Décidemment cette jeune femme était vraiment un phénomène... De foire. Comment pouvait-elle supporter un tel traitement ? Xephelos lui-même se serait énerver en se voyant se foutre de sa gueule de cette façon. Bon, il est difficile de penser qu'il puisse se croiser un jour, mais le garçon se trouvait particulièrement désagréable ces temps-ci et cela lui allait parfaitement. Ses antécédents ont fait de lui un être malsain et hargneux, alors que son présent l'a rendu calme et patient. Sauf que, eh bien il y'a des jours où le passé rattrape l'avenir et où on décide de se lâcher un peu, de dire adieu aux habits de prêtre, aux sermons et à la politesse. Car habituellement, Xeph' est quelqu'un de très poli, de très bien élevé en toutes circonstances, en plus d'être propre sur lui. 8D

Ce petit manège le faisait rire intérieurement. Cette pauvre dame junior, cette mini-miss qui se débattait avec ses substituts de cheveux. Elle avait vraiment l'air d'une cruche comme ça, à se battre, à enlever finalement ses faux cheveux pour laisser apparaître une autre perruque... Ou pas. Faudrait être maso pour en mettre deux. Mais bon, sait-on jamais. Le jeune homme aurait bien voulu rire de nouveau, mais il n'en avait pas le coeur.
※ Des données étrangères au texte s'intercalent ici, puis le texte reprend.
Lemma key_loop_Done names : ∀ seen,
  key_loop fields seen names = Done () ↔
  (∀ k, k ∈ names → ∃ f, by_name fields k = Some f ∧ constraintScalar (f_Type f) = true)
  ∧ NoDup names ∧ (∀ k, k ∈ names → k ∉ seen).
Proof.
  induction names as [|k names IH]; intros seen; cbn [key_loop].
  - split; [intros _; split_and!; [by intros ? ?%elem_of_nil|constructor|by intros ? ?%elem_of_nil]|done].
  - rewrite !if_else_Done, IH, negb_false_iff, mem_false, NoDup_cons. setoid_rewrite elem_of_cons. split.
    + intros (Hk & Hs & Hks & Hnd & Hdis). split_and!; [|intros Hx; by destruct (Hdis _ Hx); left|done|].
      * intros x [->|Hx]; [|by apply Hks]. destruct (by_name fields k) as [f|]; [eauto|done].
      * intros x [->|Hx]; [done|]. intros Hy. apply (Hdis x Hx). by right.
    + intros (Hks & [Hn Hnd] & Hdis). split_and!; [|apply Hdis; by left|intros x Hx; apply Hks; by right|done|].
      * destruct (Hks k (or_introl eq_refl)) as (f & -> & ?). done.
      * intros x Hx [->|Hy]; [done|]. by apply (Hdis x (or_intror Hx)).
Qed.

Lemma validateUnique_Done context c :
  validateUniqueConstraint context fields (scalar_columns fields) c = Done () → unique_ok c.
Proof.
  unfold validateUniqueConstraint.
  rewrite !if_else_Done, obind_unit, !orb_false_iff, negb_false_iff, String.eqb_eq, bool_decide_eq_false,
    Z.ltb_ge, Nat.ltb_ge, key_loop_Done.
  intros ([? ?] & [? ?] & (? & ? & _) & Hw). split; [done|by destruct (c_References c); naive_solver|lia|done|done|].
  destruct (String.eqb_spec (c_Where c) "") as [?|_]; [by left|right].
  destruct (Parse _ _) as [n| |] eqn:E; [|done|done]. apply if_else_Done in Hw as [Hw%negb_false_iff _].
  exists n. split; [|done]. unfold predicate. by eapply Parse_mono; [| |exact E].
Qed.

Lemma unique_Done c :
  unique_ok c → validateUniqueConstraint background fields (scalar_columns fields) c = Done ().
Proof.
  intros []. unfold validateUniqueConstraint.
  rewrite !if_else_Done, obind_unit, !orb_false_iff, negb_false_iff, String.eqb_eq, bool_decide_eq_false,
    Z.ltb_ge, Nat.ltb_ge, key_loop_Done.
  split_and!; try done; [naive_solver|lia|lia|intros ? _; apply not_elem_of_nil|].
  destruct uo_where0 as [->|(n & Hp & Hn)]; [done|]. unfold predicate in Hp. rewrite Hp, Hn.
  by destruct (String.eqb _ _).
Qed.

Lemma validateForeignKey_Done c : validateForeignKeyDeclaration fields c = Done () ↔ foreign_ok c.
Proof.
  unfold validateForeignKeyDeclaration.
  rewrite !if_else_Done, orb_false_iff, !negb_false_iff, String.eqb_eq, bool_decide_eq_false.
  assert (Hv : ∀ t, match ValidateTableName t with
                    | Fail e => Fail (ForeignKeyTable e) | Done _ => Done () | OutOfFuel => OutOfFuel
                    end = Done () ↔ ValidTableName t = true).
  { intros t. unfold ValidTableName. destruct (ValidateTableName t) as [[]| |]; naive_solver. }
  split.
  - intros ([? ?] & Hf & Hr). split; [by destruct (c_Fields c); naive_solver|done| |].
    + destruct (by_name _ _) as [f|]; [|done]. apply is_type_spec in Hf. eauto.
    + destruct (c_References c) as [r|]; [|done].
      apply if_else_Done in Hr as [Hi%negb_false_iff%String.eqb_eq Hr%Hv]. eauto.
  - intros [H1 H2 (f & H3 & H4) (r & H5 & H6 & H7)]. rewrite H1, H3, H5, H6. split_and!; [naive_solver|done| |].
    + by apply is_type_spec.
    + by apply Hv.
Qed.

Lemma declaration_Done context c :
  validate_declaration context fields (scalar_columns fields) c = Done () →
  c_Kind c = ConstraintUnique ∧ unique_ok c ∨ c_Kind c = ConstraintForeignKey ∧ foreign_ok c.
Proof.
  unfold validate_declaration. destruct (String.eqb_spec (c_Kind c) ConstraintUnique) as [->|_].
  - intros ?%validateUnique_Done. by left.
  - destruct (String.eqb_spec (c_Kind c) ConstraintForeignKey) as [->|_]; [|done].
    intros ?%validateForeignKey_Done. by right.
Qed.

Lemma declarations_loop_Done ps cs : ∀ i names,
  declarations_loop ps fields (scalar_columns fields) i names cs = Done () →
  Forall constraint_ok cs ∧ NoDup (map c_Name cs) ∧ (∀ c, c ∈ cs → c_Name c ∉ names).
Proof.
  induction cs as [|c cs IH]; intros i names; cbn [declarations_loop].
  { intros _. split_and!; [constructor|constructor|by intros ? ?%elem_of_nil]. }
  destruct (poll_loop _ _); [done|].
  destruct (ValidateIdent _ _) as [[]| |] eqn:Ei; [|done..]. apply ValidateIdent_Done in Ei.
  destruct (mem (c_Name c) names) eqn:Em; [done|]. apply mem_false in Em.
  destruct (validate_declaration _ _ _ _) as [[]| |] eqn:Ed; [|done..]. apply declaration_Done in Ed.
  intros (Hf & Hnd & Hnames)%IH. split_and!.
  - by constructor.
  - cbn [map]. constructor; [|done]. intros (x & Hx & Hin)%list_elem_of_fmap.
    apply (Hnames x Hin). rewrite <-Hx. by left.
  - intros x [->|Hx]%elem_of_cons; [done|]. intros Hy. apply (Hnames x Hx). by right.
Qed.
(* ===== verification/Authz.v ===== *)
(** * Authorization of operations ([internal/api/authz.go], [scope.go])

    The rule table, the object an operation acts on, and the decisions the
    server takes before it runs one: the verbs the caller must hold, the
    reveal check, the reads a constrained write needs, and the row scope the
    store is then asked to apply.  Decisions read the grant registry and the
    engine's table states; the engine is read at numbered instants, so a table
    may change between two reads of one request. *)
From Stdlib Require Import ZArith Lia Ascii String.
From stdpp Require Import base gmap strings list.
From S2P Require Import Prelude GoStrings AuthVerbs AuthIdentity AuthRegistry SchemaIdent Schema SchemaConstraints.
Local Open Scope Z_scope.

(** ** The rules *)

Inductive authScope :=
| scopeNone | scopeRoot | scopeParentNamespace | scopeNamespace | scopeTable
| scopeTableOrNamespace | scopeGrantObject.
#[global] Instance authScope_eq_dec : EqDecision authScope.
Proof. solve_decision. Defined.

Record authRule := MkRule {
  ru_Scope : authScope; ru_Verbs : list Verb; ru_AnyVerb : bool; ru_OwnRows : bool; ru_Reveal : bool }.

Definition dataVerbs : list Verb := [VerbCreate; VerbUpdate; VerbDelete].

Definition rule_of (s : authScope) (verbs : list Verb) : authRule := MkRule s verbs false false false.
Definition any_rule (s : authScope) (verbs : list Verb) : authRule := MkRule s verbs true false false.
Definition own_rule (s : authScope) (verbs : list Verb) : authRule := MkRule s verbs false true false.
Definition reveal_rule (s : authScope) (verbs : list Verb) : authRule := MkRule s verbs false true true.

Definition authRules : list (string * authRule) := [
  ("capabilities", rule_of scopeNone []);
  ("describe_server", rule_of scopeNone []);
  ("infer_schema", rule_of scopeNone []);
  ("find_path", rule_of scopeNone []);
  ("subgraph", rule_of scopeNone []);
  ("search_graph", rule_of scopeNone []);
  ("neighbors", rule_of scopeNone []);
  ("list_namespaces", rule_of scopeNone []);
  ("list_tables", rule_of scopeNone []);
  ("whoami", rule_of scopeNone []);
  ("create_key", rule_of scopeRoot [VerbAdmin]);
  ("list_keys", rule_of scopeRoot [VerbAdmin]);
  ("revoke_key", rule_of scopeRoot [VerbAdmin]);
  ("rotate_signing_key", rule_of scopeRoot [VerbAdmin]);
  ("rotate_secret_key", rule_of scopeRoot [VerbAdmin]);
  ("create_namespace", rule_of scopeParentNamespace [VerbAdmin]);
  ("drop_namespace", rule_of scopeNamespace [VerbAdmin]);
  ("vacuum", rule_of scopeNamespace [VerbAdmin]);
  ("describe_table", any_rule scopeTable VerbOrder);
  ("tokenize", any_rule scopeTable VerbOrder);
  ("create_table", rule_of scopeNamespace [VerbSchema]);
  ("drop_table", rule_of scopeTable [VerbSchema; VerbAdmin]);
  ("migrate", rule_of scopeTable [VerbSchema]);
  ("list_migrations", rule_of scopeTable [VerbSchema]);
  ("insert", rule_of scopeTable [VerbCreate]);
  ("import_records", rule_of scopeTable [VerbAdmin; VerbCreate]);
  ("relate", rule_of scopeTable [VerbCreate]);
  ("update", rule_of scopeTable [VerbUpdate]);
  ("delete", rule_of scopeTable [VerbDelete]);
  ("upsert", rule_of scopeTable [VerbCreate; VerbUpdate]);
  ("upsert_by_key", rule_of scopeTable [VerbCreate; VerbUpdate]);
  ("batch", rule_of scopeNamespace [VerbAdmin]);
  ("read_rows", reveal_rule scopeTable [VerbRead]);
  ("file_url", own_rule scopeTable [VerbRead]);
  ("search_fulltext", reveal_rule scopeTable [VerbRead]);
  ("search_vector", reveal_rule scopeTable [VerbRead]);
  ("query", rule_of scopeNamespace [VerbRead]);
  ("changes_since", own_rule scopeTableOrNamespace [VerbRead]);
  ("wait_for", own_rule scopeTableOrNamespace [VerbRead]);
  ("grant", rule_of scopeGrantObject [VerbAdmin]);
  ("revoke", rule_of scopeGrantObject [VerbAdmin]);
  ("list_grants", rule_of scopeGrantObject [VerbAdmin]) ].
(* ===== verification/MigrateData.v ===== *)
(** * What a migration does to the stored rows

    The specification is a table read as a list of fields, each with the list
    of its values; a change appends, renames, removes or redeclares one entry.
    The planner only collects statements and the names of old columns; the
    invariant [inv] says that the statements collected so far lead from the
    table of the store to one that holds what the specification says. *)
From Stdlib Require Import ZArith QArith Qcanon Lia Ascii String.
From stdpp Require Import base gmap strings list sorting.
From S2P Require Import Prelude GoStrings AuthIdentity FilterLexer FilterParser SchemaIdent Schema SchemaFacts SchemaConstraints SchemaRules Authz.
From S2P Require Import GoNumbers Timestamps ConstraintValues ConstraintPlans TableEngine Migrate MigrateFacts.
Local Open Scope Z_scope.

(** ** Values that fit a field *)

(** The kind of value each type of field stores. *)
Definition kind (t : FieldType) (v : sqlval) : bool :=
  if String.eqb t Number then is_number v
  else match v with
       | VInt n => String.eqb t Boolean && ((n =? 0) || (n =? 1))
       | VVector _ => String.eqb t Vector
       | VJson _ => String.eqb t JSON || String.eqb t File
       | VBlob _ => String.eqb t Secret
       | VText _ => negb (mem t [Boolean; Vector; JSON; File; Secret])
       | _ => false
       end.
Definition fits_declaration (f : Field) (v : sqlval) : bool :=
  (if is_type f TString then match v with VText s => EnumAllows (default [] (f_Enum f)) s | _ => false end else true)
  && (if is_type f JSON then ShapeFits (f_Shape f) v else true)
  && (if is_type f Vector then match v with VVector l => Z.of_nat (length l) =? f_Dim f | _ => false end else true)
  && (if is_type f File then match file_size v with Some size => negb (breaks_files f size (file_media v)) | None => false end
      else true).
(** [fits f v]: a row may hold [v] in the field [f]. *)
Definition fits (f : Field) (v : sqlval) : bool :=
  if is_null v then negb (f_Required f) else kind (f_Type f) v && fits_declaration f v.
(* ===== verification/MigrateTheorems.v ===== *)
(** * What a migration guarantees

    The theorems are about the plan of any list of changes, on any table of
    any engine that has the laws of [EngineLaws]. *)
From Stdlib Require Import ZArith QArith Qcanon Lia Ascii String.
From stdpp Require Import base gmap strings list sorting.
From S2P Require Import Prelude GoStrings AuthIdentity FilterLexer FilterParser SchemaIdent Schema SchemaFacts SchemaConstraints SchemaRules Authz.
From S2P Require Import GoNumbers Timestamps ConstraintValues ConstraintPlans ConstraintCatalog TableEngine Migrate MigrateFacts MigrateData.
Local Open Scope Z_scope.

(** ** What one change does to the declaration *)

Definition destroys (ch : Change) : bool := mem (ch_Op ch) [OpRenameField; OpDropField].

(** [grows w w' ch]: fields are added up to the cap only, a change that breaks
    a name or loses a column is announced, and the column of owners stays. *)
Record grows (w w' : work) (ch : Change) : Prop := Grows {
  gr_cap : Z.of_nat (length (t_Fields (w_cur w'))) <= Z.max MaxFieldsPerTable (Z.of_nat (length (t_Fields (w_cur w))));
  gr_destr : ∃ ds, w_destr w' = w_destr w ++ ds ∧ (ds = [] ↔ destroys ch = false);
  gr_owner : t_HasOwner (w_cur w) = true → t_HasOwner (w_cur w') = true }.

(** A change of the declaration that moves no column, and whose marks tell
    where it turned a flag. *)
Record redeclared (w' : work) (ch : Change) (f f' : Field) : Prop := Redeclared {
  rd_name : f_Name f' = f_Name f;
  rd_fulltext : w_fts w' = false → f_Fulltext f' = f_Fulltext f;
  rd_vectorize : w_vec w' = false ∨ ch_Op ch ≠ OpSetVectorize → f_Vectorize f' = f_Vectorize f }.
Record settled (ch : Change) (w w' : work) : Prop := Settled {
  qu_fields : Forall2 (redeclared w' ch) (t_Fields (w_cur w)) (t_Fields (w_cur w'));
  qu_maps : w_phys w' = w_phys w ∧ w_defaults w' = w_defaults w;
  qu_marks : (w_fts w' = false → w_fts w = false) ∧ (w_vec w' = false → w_vec w = false);
  qu_destr : w_destr w' = w_destr w;
  qu_owner : t_HasOwner (w_cur w) = true → t_HasOwner (w_cur w') = true }.
Definition moving_ops : list string := [OpAddField; OpRenameField; OpDropField].

Section Declaration.
Context {DB : Type} {E : Engine DB} {UT : UnicodeTables}.
Context (faults : nat → bool) (polls : nat → polls) (naming : nat → nat → ctx) (final : oracle).
Context (tables : catalog) (db : DB) (scope : option RowScope).

Lemma redeclared_refl w' ch f : redeclared w' ch f f.
Proof. by split. Qed.
Lemma quiet_field ch w w' j f f' o k fts vec : t_Fields (w_cur w) !! j = Some f →
  w' = at_calls k (say o (mark fts vec (set_field j f' w))) → redeclared w' ch f f' → settled ch w w'.
Proof.
  intros Hj -> Hr. split; [|done| |done|done].
  - cbn. rewrite <- (list_insert_id _ _ _ Hj) at 1. apply Forall2_insert; [|done]. apply Forall2_same_length_lookup_2; [done|].
    intros i g g' Hg Hg'. rewrite Hg in Hg'. injection Hg' as <-. apply redeclared_refl.
  - cbn. split; intros H; by apply orb_false_iff in H as [? _].
Qed.
Lemma unmarked w : mark false false w = w.
Proof. unfold mark. rewrite !orb_false_r. by destruct w. Qed.
Lemma quiet_declaration ch w o t k steps : same_fields (w_cur w) t → (t_HasOwner (w_cur w) = true → t_HasOwner t = true) →
  settled ch w (at_calls k (say o (set_cur t (add_steps steps w)))).
Proof.
  intros (Hf & _) Ho. split; cbn; [|done|done|done|done]. rewrite Hf. apply Forall_Forall2_diag, Forall_forall. intros g _.
  apply redeclared_refl.
Qed.
Lemma wp_within m lo s Q :
  within 3 m → good lo s → (4 * size s < fuel + 3)%nat →
  (∀ a s', good 0 s' → (size s' < size s)%nat → Q a s') → wp m s Q.
Proof. intros Hm Hg Hf HQ. eapply wp_mono; [by eapply Hm|]. intros a s' [? ?]. by apply HQ. Qed.

(** What [method] leaves, as its callers use it. *)
Definition implements (c : call) (m : step answer) : Prop :=
  ∀ lo s, good lo s → (need c (size s) ≤ S fuel)%nat → wp m s (post c s).

Lemma selects_loop_implements e : implements CSelects (selects_loop rec e).
Proof.
  unfold implements, need. intros lo s Hg Hf. unfold selects_loop. walk1. walk1. walk1; [|by follow].
  assert (∃ ts, sc_toks s = Done t :: ts) as [ts Hts].
  { rewrite !orb_true_iff in Heqb. by destruct Heqb as [[Hb|Hb]|Hb]; seen; eauto. }
  walk1. walk1. walk1. apply (wp_keeps _ (t_end t)); [|done|].
  { intros lo' u Hu. follow. }
  intros [] s2 ? ?. walk1. eapply wp_within; [apply parseCore_within|done|cbn [rank] in *; lia|].
  intros. call1. split; [done|]. cbn [left_by]. lia.
Qed.

Lemma with_loop_implements e : implements CWith (with_loop rec e).
Proof. unfold implements, need. intros lo s Hg Hf. unfold with_loop. follow. Qed.

Lemma values_loop_implements e : implements CValues (values_loop rec e).
Proof. unfold implements, need. intros lo s Hg Hf. unfold values_loop. follow. Qed.

Lemma scanUntil_implements e stop : implements (CUntil stop) (scanUntil rec e stop).
Proof.
  unfold implements, need. intros lo s Hg Hf. unfold scanUntil. walk1. walk1. destruct (isStopToken t stop) eqn:Hstop.
  - apply wp_ret. split; [by eauto|]. cbn [left_by an_token]. split_and!; [done|done|].
    intros t' Ht' Hn Hv. destruct Ht' as [->|[->|[ts' Ht'']]], H0 as [[Ht ->]|(ts & Ht & _)]; try done; congruence.
  - destruct H0 as [[_ ->]|(ts & Hts & _)]; [done|]. destruct (is_val t "(") eqn:Hp; follow.
    all: split; [done|]; cbn [left_by]; split_and!; [done|lia|intros; lia].
Qed.

Lemma checkInTableOperand_implements e : implements CInOperand (checkInTableOperand registered rec e).
Proof.
  unfold implements, need. intros lo s Hg Hf. unfold checkInTableOperand. do 4 walk1; [by follow|].
  walk1. walk1.
  eapply wp_qualified_name; [done|unfold span_within in *; lia..|].
  intros schema name ends s2 Hg2 Hl2 _ _. follow.
Qed.

Lemma scanParenthesized_implements e : implements CParenthesized (scanParenthesized rec e).
Proof. unfold implements, need. intros lo s Hg Hf. unfold scanParenthesized. follow. Qed.

Lemma group_loop_implements e depth : implements (CGroup depth) (group_loop rec e depth).
Proof.
  unfold implements, need. intros lo s Hg Hf. unfold group_loop. walk1. walk1; [done|].
  rewrite decide_False by done. walk1.
  apply (wp_mono _ _ (λ _ u, good 0 u ∧ (size u ≤ size s')%nat)); [by follow|]. intros a u [? ?].
  follow. destruct depth as [|[|d]]; follow.
Qed.
Lemma nested_factor_wp e lo s ts t :
  good lo s → sc_toks s = Done t :: ts → (4 * size s ≤ fuel)%nat → wp (nested_factor rec e) s (post CFactor s).
Proof. unfold post. intros Hg Hts Hf. unfold nested_factor. follow. Qed.

Lemma named_factor_wp e start schema name ends s :
  good 0 s → 0 ≤ start → start < ends → ends ≤ hi →
  wp (named_factor registered e start schema name ends) s (λ _ s', good 0 s' ∧ (size s' ≤ size s)%nat).
Proof.
  intros Hg H0 H1 H2. unfold named_factor. walk1. call1. walk1.
  eapply (wp_mono _ _ (λ _ u, good 0 u ∧ (size u ≤ size s)%nat)).
  - walk1; [|by walk]. split; [|done]. destruct H as (? & ? & Hr). split_and!; [done..|]. simpl.
    apply Forall_app. split; [done|]. apply Forall_singleton. unfold isRegisteredRef in *. seen.
    split_and!; simpl; [by apply mem_spec|done..].
  - intros [] u [? ?]. follow.
Qed.

Lemma parseTableFactor_implements e : implements CFactor (parseTableFactor registered rec e).
Proof.
  unfold implements, need. intros lo s Hg Hf. unfold parseTableFactor. do 2 walk1. walk1.
  { eapply nested_factor_wp; [done..|cbn [rank] in *; lia]. }
  walk1; [done|]. walk1. walk1. walk1.
  eapply wp_qualified_name; [done|unfold span_within in *; lia..|].
  intros schema name ends s2 Hg2 Hl2 ? ?. walk1. walk1.
  assert (0 ≤ t_start t) as Ht0. { destruct Hg. unfold span_within in *. lia. }
  walk1; [walk1; [by follow|]|walk1; [by follow|]].
  - follow. eapply wp_mono; [by apply named_factor_wp|]. intros ? ? [? ?]. split; [done|cbn [left_by] in *; lia].
  - eapply wp_mono; [by apply named_factor_wp|]. intros ? ? [? ?]. split; [done|cbn [left_by] in *; lia].
Qed.
Lemma keyword_stop t kw stop : isKeyword t kw = true → isStopToken t stop = mem kw stop.
Proof.
  unfold isKeyword, isStopToken, plain_word. rewrite !andb_true_iff, bool_decide_eq_true, String.eqb_eq.
  intros [[Hty Hq] <-]. by rewrite Hty, Hq.
Qed.

Lemma parseTableList_implements e saw : implements (CTables saw) (parseTableList rec e saw).
Proof.
  unfold implements, need. intros lo s Hg Hf. unfold parseTableList. do 4 walk1.
  assert (wp (let$ _ := rec e CFactor in rec e (CTables true)) s (post (CTables saw) s)) as Hfactor.
  { unfold post. follow. }
  walk1; [by follow|].
  walk1; [destruct saw; [unfold post; follow|exact Hfactor]|].
  destruct (isKeyword t "on" || isKeyword t "using") eqn:Hon.
  - destruct saw; [|exact Hfactor]. simpl negb. cbn [negb].
    assert (isStopToken t joinConditionStop = false ∧ t_val t ≠ "") as [Hstop Hv].
    { apply orb_true_iff in Hon as [Hon|Hon]; rewrite (keyword_stop _ _ _ Hon);
        (split; [done|]); intros Hv; unfold isKeyword in Hon; rewrite Hv in Hon; by destruct (bool_decide _). }
    walk1. eapply wp_rec; [done|unfold need; cbn [rank] in *; lia|]. intros a s1 Hg1 (_ & _ & Hl).
    specialize (Hl t H Hstop Hv). unfold post. follow.
  - walk1; [by follow|]. destruct (isClauseEnd t); [unfold post; by follow|exact Hfactor].
Qed.

Lemma method_post e c lo s :
  good lo s → (need c (size s) ≤ S fuel)%nat → wp (method registered rec e c) s (post c s).
Proof.
  intros Hg Hf. destruct c; cbn [method].
  - eapply wp_mono; [eapply parseStatement_within; [done|unfold need in Hf; cbn [rank] in Hf; lia]|].
    intros a s' [? ?]. by split.
  - by eapply with_loop_implements.
  - by eapply selects_loop_implements.
  - by eapply values_loop_implements.
  - by eapply scanUntil_implements.
  - by eapply checkInTableOperand_implements.
  - by eapply scanParenthesized_implements.
  - by eapply group_loop_implements.
  - by eapply parseTableList_implements.
  - by eapply parseTableFactor_implements.
Qed.
End Methods.

Lemma run_post fuel e c lo s :
  good lo s → (need c (size s) ≤ fuel)%nat → wp (run registered fuel e c) s (post c s).
Proof.
  revert e c lo s. induction fuel as [|fuel IH]; intros e c lo s Hg Hf; [unfold need in Hf; lia|].
  cbn [run]. by eapply method_post.
Qed.
End Logic.

Lemma run_query {UT : UnicodeTables} registered stmt :
  wp (run registered (query_fuel (scan_query stmt)) top CStatement) (MkScanner (scan_query stmt) [] false (len stmt))
    (λ _ s, Forall (rewrite_ok registered (len stmt)) (sc_rewrites s)).
Proof.
  eapply wp_mono; [eapply (run_post registered (len stmt))|].
  - split_and!; [done|apply scan_query_in_order|done].
  - unfold need, query_fuel, size. simpl. lia.
  - intros a s [(_ & _ & ?) _]. done.
Qed.
(* ===== verification/Changelog.v ===== *)
(** * The change log and its cursors ([internal/store/changelog.go])

    Every write appends its changes to the table [_dolmen_changes]; a reader
    follows them by cursor tokens, rows of [_dolmen_cursor_tokens] that hold a
    position, the chain of reads they belong to and the time they were issued;
    and what no live cursor needs is pruned after the retention.

    The two tables of one namespace, with the rows of [_dolmen_meta],
    [_dolmen_drop_gen] and [_dolmen_tables] the code reads, are the state.
    Each SQL statement is an action that may fail as a whole, which [faults]
    decides by its number; a transaction that fails restores the tables. *)
From Stdlib Require Import ZArith Lia Ascii String.
From stdpp Require Import base gmap strings list sorting.
From S2P Require Import Prelude GoStrings AuthIdentity SchemaIdent Schema SchemaConstraints Authz GoNumbers.
Local Open Scope Z_scope.

(** ** Data *)

Definition ChangeKind := string.
Definition ChangeInsert : ChangeKind := "insert".
Definition ChangeUpdate : ChangeKind := "update".
Definition ChangeDelete : ChangeKind := "delete".

Record Lifetime := MkLifetime { lt_NsGen : list Z; lt_Table : string; lt_DropGen : Z }.
Record ChangeRecord := MkChangeRecord {
  cr_Commit : Z; cr_Cursor : string; cr_Table_ : string; cr_RowID : Z; cr_Kind : ChangeKind; cr_Owner : string;
  cr_Lifetime : Lifetime }.
Record ChangeRange := MkChangeRange { cg_First : Z; cg_Last : Z; cg_Count : Z }.
Record loggedChange := MkLogged { lc_rec : ChangeRecord; lc_seq : Z }.
Record changeFeed := MkFeed { cf_table : string; cf_nsgen : list Z; cf_dropGen : Z }.
Record cursorChain := MkChain { ch_ID : string; ch_Origin : Z; ch_Start : Z }.

(** A row of [_dolmen_cursor_tokens] under its token. *)
Record cursorRow := MkCursorRow { cu_Position : Z; cu_IssuedAt : Z; cu_Chain : cursorChain; cu_FeedTable : string }.
(** A row of [_dolmen_changes] under its [seq]; [at] in milliseconds. *)
Record log_row := MkLogRow {
  lr_table : string; lr_row_id : Z; lr_kind : string; lr_owner : option string; lr_commit : option Z;
  lr_nsgen : list Z; lr_drop_gen : Z; lr_at : Z }.

(** [cl_seq] is what SQLite keeps for AUTOINCREMENT; a schema is [None] where
    its JSON does not decode. *)
Record changelog := MkChangelog {
  cl_changes : gmap Z log_row; cl_seq : Z; cl_tokens : gmap string cursorRow;
  cl_next_commit : Z; cl_gens : gmap string Z; cl_schemas : gmap string (option TableSchema);
  cl_nsgen : option (list Z); cl_calls : nat; cl_draws : nat }.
Et puis, se moquer d'une jeune fille c'est mal, surtout aussi jeune. La pauvre elle pourrait s'en retrouver gênée et elle risquerait de pleurer toutes les larmes de son petit corps de petite femelle primate et peut-être même hurler. Et si il y'a bien une chose qui l'énerve énormément, c'est les hurlements. Et le bruit en général. Et la foule. Et dans ce cas précis, cette dame ressemblait à une foule en délire de jeunes groupies fans de film bidons pour adolescentes pré pubères. L'épouvante quoi. Xephelos avait une image de la jeunesse plutôt particulière. Et de toute façon, il n'aime pas les enfants. Au point qu'il aimerait tous les finir à coup de pelle. Mais ça serait déplacé, surtout en pleine messe du Dimanche. Mais ça pourrait être fun. A voir...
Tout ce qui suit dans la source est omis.